Studio album by Hinder
- Released: December 4, 2012
- Recorded: 2012
- Genre: Hard rock; post-grunge;
- Length: 36:48
- Label: Republic
- Producer: Cody Hanson; Marshal Dutton;

Hinder chronology
| All American Nightmare (2010) | Welcome To The Freakshow (2012) | When the Smoke Clears (2015) |

Singles from Welcome to the Freakshow
- "Save Me" Released: August 30, 2012; "Ladies Come First" Released: November 12, 2012; "Is It Just Me" Released: January 11, 2013; "Should Have Known Better" Released: April 15, 2013; "Talk to Me" Released: August 21, 2013;

Alternative cover
- Alternate cover of Welcome to the Freakshow

= Welcome to the Freakshow (Hinder album) =

Welcome to the Freakshow is the fourth studio album by American rock band Hinder. Released on December 4, 2012 by Republic Records, it is the band's successor to All American Nightmare, released in 2010. It is the final studio album to feature founding vocalist Austin John Winkler.
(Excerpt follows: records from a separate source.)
Lemma before_after : rtc (calm_step cfg schema one object) before after.
Proof.
  apply rtc_l with (with_worker (Downloading 3 0) (heap []) []).
  { apply calm_worker; [|done]. by apply (worker_receive _ _ _ _ before 0 3 []). }
  apply rtc_l with (with_worker (Storing 3 key) (heap []) []).
  { apply calm_worker; [|done]. by apply (worker_downloaded _ _ _ _ (with_worker (Downloading 3 0) (heap []) []) 0 3 0 key). }
  apply rtc_l with (with_worker Draining (heap [mkBatchObject key 3]) []).
  { apply calm_worker; [|done].
    by apply (worker_lock _ _ _ _ (with_worker (Storing 3 key) (heap []) []) 0 3 key (heap [mkBatchObject key 3])). }
  apply rtc_l with (with_worker (Sending key) (heap []) []).
  { apply calm_worker; [|done].
    by apply (worker_pop _ _ _ _ (with_worker Draining (heap [mkBatchObject key 3]) []) 0 (mkBatchObject key 3) (heap [])). }
  apply rtc_l with (with_worker Advancing (heap []) [key]).
  { apply calm_worker; [|done]. by apply (worker_send _ _ _ _ (with_worker (Sending key) (heap []) []) 0 key). }
  apply rtc_l with (receive_batch (with_worker Advancing (heap []) [key]) key [] 1).
  { split; [|done]. apply step_reader. by apply reader_receive. }
  apply rtc_once. split; [|done]. apply step_reader.
  change after with (return_batch (receive_batch (with_worker Advancing (heap []) [key]) key [] 1) (Some key)).
  apply reader_return with 1; [done|]. right. left. by vm_compute.
Qed.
The album debuted at number 65 on the Billboard 200, with 12,000 copies sold. It has sold 60,000 copies in the US as of May 2015.

Professional ratings
Review scores
| Source | Rating |
| AllMusic | Star Half star |
| aNewRisingMusic | Star |

==Production==
On August 9, 2012, Hinder announced, via Facebook and Twitter, that their new album will be titled Welcome to the Freakshow. The album was released on December 4, 2012. Hinder released the first single, "Save Me," on August 30. According to Artistdirect, the group, in addition to typical rock music, incorporated elements of pop and country to the album's sound.

In an interview with Billboard, frontman Austin John Winkler said that Welcome to the Freakshow was recorded during "a really, really dark drug binge" for him; immediately after the album was completed he entered a rehabilitation program. He also said that the band wrote about thirty potential songs for the album before selecting the eleven included in the final release.

Austin John Winkler revealed that the album is reflection of "a really, really dark drug binge." He added, "I think you can definitely hear the turmoil in my voice. As soon as we got the record done I went into treatment to get help, and it's interesting to go back and listen to it now. Coming back, I have a whole new look on all of them and they mean something completely different to me now, too, so it's pretty cool. That's the beauty of music."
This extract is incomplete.